Prof Christopher Girtanner FRSE (1760–1800) was a short-lived but influential Swiss author, physician and chemist. He was also Privy Councillor to the Duke of Saxe-Coburg.

==Life==
He was born in St. Gallen in Switzerland on 7 December 1760, the son of Hieronymus Girtanner, a banker and his wife, Barbara Felicitas. He studied variously at St. Gallen, Lausanne, Paris, Edinburgh and London. He received his doctorate (MD) from the University of Göttingen in 1782.

He spent some years in the United Kingdom, and apparently owned a "salt manufactory near Edinburgh" (presumably at Joppa) in 1789. In 1790, he was elected a Fellow of the Royal Society of Edinburgh. His proposers were Daniel Rutherford, Andrew Duncan and John Playfair.

In 1796, he analysed the appearance of syphilis into Europe in the late-fifteenth century. The ongoing debate of his day was as to whether the disease appeared spontaneously in Europe or was brought by the discovery of the Americas.

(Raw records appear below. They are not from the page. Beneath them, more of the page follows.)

(* ===== verification/HunkLoc.v ===== *)
(** Counting lines of code (crate [ainxt-hunk-tracker], [loc/mod.rs]): a task that
    consumes the tracker's events and writes an attribution record for each one that
    changes a hunk's lines, so that the sum of a hunk's records is its contribution;
    the append-only file the records go to; and how the sums follow the tracker's
    hunks. Time stamps are left out, a record's JSON text is a parameter, and line
    totals are unbounded integers: a hunk has at most a mebibyte of lines. *)
From stdpp Require Import list gmap strings.
From S2P Require Import Prelude RustStr StrSearch EditDetails HunkDiff HunkGeometry HunkFiles HunkTracker HunkInvariant HunkReview.

Module Export LocRecords.

Inductive AuthorType : Type := Agent | Human.
#[export] Instance AuthorType_eq_dec : EqDecision AuthorType.
Proof. solve_decision. Defined.
Definition show_author (a : AuthorType) : string := match a with Agent => "agent" | Human => "human" end.

Inductive SourceType : Type := AgentEditType | ExternalEditOnAgentFileType | ExternalType.
Definition show_source (s : SourceType) : string :=
  match s with
  | AgentEditType => "agent_edit"
  | ExternalEditOnAgentFileType => "external_edit_on_agent_file"
  | ExternalType => "external"
  end.

Inductive EventType : Type := Added | Updated | Removed.
Definition show_event (e : EventType) : string :=
  match e with Added => "added" | Updated => "updated" | Removed => "removed" end.

Record HunkRecord : Type := MkRecord {
  hunk_id : HunkId;
  file_path : string;
  hunk_start : nat;
  hunk_end : nat;
  lines_added : Z;
  lines_removed : Z;
  author_type : option AuthorType;
  author_id : option string;
  agent_id : string;
  session_id : string;
  record_prompt_index : option N;
  source_type : option SourceType;
  event_type : EventType;
  removal_reason : option HunkRemovalReason;
}.

Record LocSinkContext : Type := MkContext {
  ctx_session_id : string;
  ctx_agent_id : string;
  ctx_user_id : option string;
  aggregate_tx : bool;
}.

(** Who a change is charged to. *)
Definition attribution (agent_id : string) (user_id : option string) (source : HunkSource) :
    AuthorType * option string * option N * SourceType :=
  match source with
  | AgentEdit p => (Agent, Some agent_id, Some p, AgentEditType)
  | ExternalEditOnAgentFile => (Human, user_id, None, ExternalEditOnAgentFileType)
  | External => (Human, user_id, None, ExternalType)
  end.

Definition from_hunk (h : Hunk) (ctx : LocSinkContext) (event_type : EventType) (attribution_source : HunkSource) : HunkRecord :=
  let '(author, author_id, prompt, source_type) := attribution (ctx_agent_id ctx) (ctx_user_id ctx) attribution_source in
  let li := line_info h in
  let '(start, count) := if bool_decide (new_count li = 0) then (old_start li, old_count li) else (new_start li, new_count li) in
  let last := if bool_decide (count = 0) then start else start + count - 1 in
  MkRecord (id h) (path h) start last (Z.of_nat (new_count li)) (Z.of_nat (old_count li)) (Some author) author_id
    (ctx_agent_id ctx) (ctx_session_id ctx) prompt (Some source_type) event_type None.

Definition with_lines (added removed : Z) (r : HunkRecord) : HunkRecord :=
  MkRecord (hunk_id r) (file_path r) (hunk_start r) (hunk_end r) added removed (author_type r) (author_id r)
    (agent_id r) (session_id r) (record_prompt_index r) (source_type r) (event_type r) (removal_reason r).

(** The record that takes a removed hunk's lines back. *)
Definition negating (ctx : LocSinkContext) (path : string) (i : HunkId) (total : Z * Z) (reason : HunkRemovalReason) : HunkRecord :=
  MkRecord i path 0 0 (- total.1) (- total.2) None None (ctx_agent_id ctx) (ctx_session_id ctx) None None Removed (Some reason).

Inductive LocAggregate : Type :=
| LinesChanged (author : AuthorType) (added removed : Z) (path : string)
| LinesReverted (added_reverted removed_reverted : Z).

Definition changed_aggregate (default_author : AuthorType) (r : HunkRecord) : LocAggregate :=
  LinesChanged (default default_author (author_type r)) (lines_added r) (lines_removed r) (file_path r).

End LocRecords.

(** * The sink *)

Module Export LocSinks.

(** Where records go; the second component says whether the operation succeeded. *)
Class HunkRecordWriter (W : Type) : Type := {
  write : HunkRecord → W → W * bool;
  flush : W → W * bool;
}.

Section Sink.
Context {W : Type} `{HunkRecordWriter W}.

(** The totals accumulated per hunk, the writer, and the aggregates sent. *)
Record LocSink : Type := MkSink {
  acc : gmap HunkId (Z * Z);
  writer : W;
  aggregates : list LocAggregate;
}.

(** A record that cannot be written is dropped. *)
Definition write_record (r : HunkRecord) (s : LocSink) : LocSink :=
  MkSink (acc s) (write r (writer s)).1 (aggregates s).
Definition accumulate (r : HunkRecord) (s : LocSink) : LocSink :=
  let '(a, d) := default (0, 0)%Z (acc s !! hunk_id r) in
  MkSink (<[hunk_id r := (a + lines_added r, d + lines_removed r)%Z]> (acc s)) (writer s) (aggregates s).
Definition send_aggregate (ctx : LocSinkContext) (a : LocAggregate) (s : LocSink) : LocSink :=
  if aggregate_tx ctx then MkSink (acc s) (writer s) (aggregates s ++ [a]) else s.
Definition forget (i : HunkId) (s : LocSink) : LocSink := MkSink (delete i (acc s)) (writer s) (aggregates s).

Definition handle_event (ctx : LocSinkContext) (e : HunkEvent) (s : LocSink) : LocSink :=
  match e with
  | HunkAdded _ h =>
      let r := from_hunk h ctx Added (source h) in
      write_record r (send_aggregate ctx (changed_aggregate Agent r) (accumulate r s))
  | HunkContentChanged _ h trigger prev_added prev_removed =>
      let r := with_lines (Z.of_nat (new_count (line_info h)) - Z.of_nat prev_added)
                 (Z.of_nat (old_count (line_info h)) - Z.of_nat prev_removed) (from_hunk h ctx Updated trigger) in
      write_record r (send_aggregate ctx (changed_aggregate Human r) (accumulate r s))
  | HunkRemoved _ i Accepted => forget i s
  | HunkRemoved p i reason =>
      match acc s !! i with
      | Some (a, d) =>
          let s := forget i s in
          if bool_decide (a ≠ 0 ∨ d ≠ 0)%Z then
            write_record (negating ctx p i (a, d) reason) (send_aggregate ctx (LinesReverted (a `max` 0) (d `max` 0)) s)
          else s
      | None => s
      end
  | HunkMoved _ _ _ | FileAdded _ _ | FileRemoved _ | BaselineUpdated _ => s
  end.

Definition handle_events (ctx : LocSinkContext) (es : list HunkEvent) (s : LocSink) : LocSink :=
  fold_left (λ s e, handle_event ctx e s) es s.
Definition drain_remaining (ctx : LocSinkContext) (queued : list HunkEvent) (s : LocSink) : LocSink :=
  handle_events ctx queued s.

(** The task: the events received before it ends, those still queued when it is
    cancelled ([None] where the channel was closed instead), then the flush. *)
Definition run_loc_sink (ctx : LocSinkContext) (received : list HunkEvent) (cancelled : option (list HunkEvent)) (w : W) : LocSink :=
  let s := handle_events ctx received (MkSink ∅ w []) in
  let s := match cancelled with Some queued => drain_remaining ctx queued s | None => s end in
  MkSink (acc s) (flush (writer s)).1 (aggregates s).

End Sink.
Arguments LocSink : clear implicits.

(** A writer that keeps every record. *)
#[export] Instance records_writer : HunkRecordWriter (list HunkRecord) :=
  {| write r w := (w ++ [r], true); flush w := (w, true) |}.

End LocSinks.

(** * The record file *)

Module Export JsonlFiles.
Section Jsonl.
Variable to_json : HunkRecord → option string.

Record JsonlHunkRecordWriter : Type := MkJsonl { jsonl_path : string; opened : bool; world : World }.
Definition jsonl_new (path : string) (w : World) : JsonlHunkRecordWriter := MkJsonl path false w.

(** Opening to append creates the file; the directories above it are made as needed. *)
Definition open_append (w : World) (p : string) : option World :=
  if write_fault w p then None
  else match disk w !! resolve w p with
       | Some Dir => None
       | Some (File _) => Some w
       | _ => Some (set_disk (<[resolve w p := File ""]> (disk w)) w)
       end.
Definition ensure_open (j : JsonlHunkRecordWriter) : option JsonlHunkRecordWriter :=
  if opened j then Some j else (λ w, MkJsonl (jsonl_path j) true w) <$> open_append (world j) (jsonl_path j).
Definition append_all (w : World) (p text : string) : option World :=
  if write_fault w p then None
  else match disk w !! resolve w p with
       | Some (File c) => Some (set_disk (<[resolve w p := File (c +:+ text)]> (disk w)) w)
       | _ => None
       end.

#[export] Instance jsonl_writer : HunkRecordWriter JsonlHunkRecordWriter := {|
  write r j :=
    match ensure_open j with
    | None => (j, false)
    | Some j =>
        match to_json r with
        | None => (j, false)
        | Some line =>
            match append_all (world j) (jsonl_path j) (line +:+ String LF "") with
            | Some w => (MkJsonl (jsonl_path j) true w, true)
            | None => (j, false)
            end
        end
    end;
  flush j := (j, true)
|}.

End Jsonl.
End JsonlFiles.

(** * What the sums say *)

Module LocLedger.

Definition counts (h : Hunk) : Z * Z := (Z.of_nat (new_count (line_info h)), Z.of_nat (old_count (line_info h))).
Definition padd (x y : Z * Z) : Z * Z := (x.1 + y.1, x.2 + y.2)%Z.

(** The sum of a hunk's records. *)
Definition sum_for (i : HunkId) (rs : list HunkRecord) : Z * Z :=
  foldr (λ r t, if bool_decide (hunk_id r = i) then padd (lines_added r, lines_removed r) t else t) (0, 0)%Z rs.

(** The account a hunk's events open: what it has at present, and what it keeps of
    changes that were accepted. *)
Definition entry_step (i : HunkId) (t : (Z * Z) * (Z * Z)) (e : HunkEvent) : (Z * Z) * (Z * Z) :=
  let '(live, kept) := t in
  match e with
  | HunkAdded _ h => if bool_decide (id h = i) then (padd live (counts h), kept) else t
  | HunkContentChanged _ h _ a d =>
      if bool_decide (id h = i) then (padd live (padd (counts h) (- Z.of_nat a, - Z.of_nat d)%Z), kept) else t
  | HunkRemoved _ j Accepted => if bool_decide (j = i) then ((0, 0)%Z, padd kept live) else t
  | HunkRemoved _ j _ => if bool_decide (j = i) then ((0, 0)%Z, kept) else t
  | _ => t
  end.
Definition entry (i : HunkId) (es : list HunkEvent) : (Z * Z) * (Z * Z) :=
  fold_left (entry_step i) es ((0, 0), (0, 0))%Z.

Lemma padd_0_r x : padd x (0, 0)%Z = x.
Proof. destruct x. unfold padd. cbn. f_equal; lia. Qed.
Lemma padd_0_l x : padd (0, 0)%Z x = x.
Proof. destruct x. unfold padd. cbn. f_equal; lia. Qed.
Ltac pairs := repeat match goal with x : Z * Z |- _ => destruct x end; unfold padd in *; cbn [fst snd] in *;
  repeat match goal with E : (_, _) = (_, _) |- _ => injection E as ? ? end; try (f_equal; lia).

Lemma sum_for_app i xs ys : sum_for i (xs ++ ys) = padd (sum_for i xs) (sum_for i ys).
Proof.
  induction xs as [|r xs IH]; cbn [sum_for foldr app]; [by rewrite padd_0_l|].
  fold (sum_for i (xs ++ ys)) (sum_for i xs). rewrite IH. destruct (bool_decide _); [|done].
  generalize (sum_for i xs), (sum_for i ys). intros. pairs.
Qed.
Lemma sum_for_one i r : sum_for i [r] = if bool_decide (hunk_id r = i) then (lines_added r, lines_removed r) else (0, 0)%Z.
Proof. cbn [sum_for foldr]. destruct (bool_decide _); [apply padd_0_r|done]. Qed.

Lemma from_hunk_lines h ctx et src :
  hunk_id (from_hunk h ctx et src) = id h ∧ (lines_added (from_hunk h ctx et src), lines_removed (from_hunk h ctx et src)) = counts h.
Proof. unfold from_hunk. destruct (attribution _ _ _) as [[[? ?] ?] ?], (bool_decide (new_count _ = 0)); done. Qed.

(** The accumulated total of a hunk. *)
Definition total (i : HunkId) (s : LocSink (list HunkRecord)) : Z * Z := default (0, 0)%Z (acc s !! i).

Lemma write_record_log r (s : LocSink (list HunkRecord)) : writer (write_record r s) = writer s ++ [r].
Proof. done. Qed.
Lemma send_aggregate_log ctx a (s : LocSink (list HunkRecord)) :
  writer (send_aggregate ctx a s) = writer s ∧ acc (send_aggregate ctx a s) = acc s.
Proof. unfold send_aggregate. by destruct (aggregate_tx ctx). Qed.

(** The sink's bookkeeping agrees with the account: totals are what is live, records
    sum to live and kept. *)
Definition agrees (i : HunkId) (t : (Z * Z) * (Z * Z)) (s : LocSink (list HunkRecord)) : Prop :=
  total i s = t.1 ∧ sum_for i (writer s) = padd t.2 t.1.

Lemma agrees_add i live kept ctx a r s lines :
  agrees i (live, kept) s → (lines_added r, lines_removed r) = lines →
  agrees i (if bool_decide (hunk_id r = i) then (padd live lines, kept) else (live, kept))
    (write_record r (send_aggregate ctx a (accumulate r s))).
Proof.
  intros [Ht Hs] Hl. cbn [fst snd] in Ht, Hs. subst lines. unfold agrees. rewrite write_record_log.
  assert (Ea : total i (write_record r (send_aggregate ctx a (accumulate r s))) =
    if bool_decide (hunk_id r = i) then padd live (lines_added r, lines_removed r) else live).
  { unfold total, write_record. cbn [acc]. rewrite (proj2 (send_aggregate_log _ _ _)). unfold accumulate.
    destruct (default (0, 0)%Z (acc s !! hunk_id r)) as [x y] eqn:Ed. cbn [acc]. destruct (bool_decide _) eqn:Eb.
    - apply bool_decide_eq_true in Eb. subst i. rewrite lookup_insert, decide_True by done. unfold total in Ht.
      rewrite Ed in Ht. by subst live.
    - apply bool_decide_eq_false in Eb. by rewrite lookup_insert_ne. }
  rewrite Ea, (proj1 (send_aggregate_log _ _ _)), sum_for_app, sum_for_one.
  replace (writer (accumulate r s)) with (writer s) by (unfold accumulate; by destruct (default _ _)).
  rewrite Hs. destruct (bool_decide _); cbn [fst snd]; [|by rewrite padd_0_r]. split; [done|]. pairs.
Qed.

He died in Göttingen, in what is now part of modern-day Germany on 17 May 1800.

==Family==

In 1790 he married Catherina Maria Erdmann.

==Publications==

- Historical Information and Political Remarks concerning the French Revolution, 7 volumes (1792–94)
- The Antiquity of Syphilis (1796)
- Observations on the Nature and Cure of Calculus, Sea Scurvy etc. (1797)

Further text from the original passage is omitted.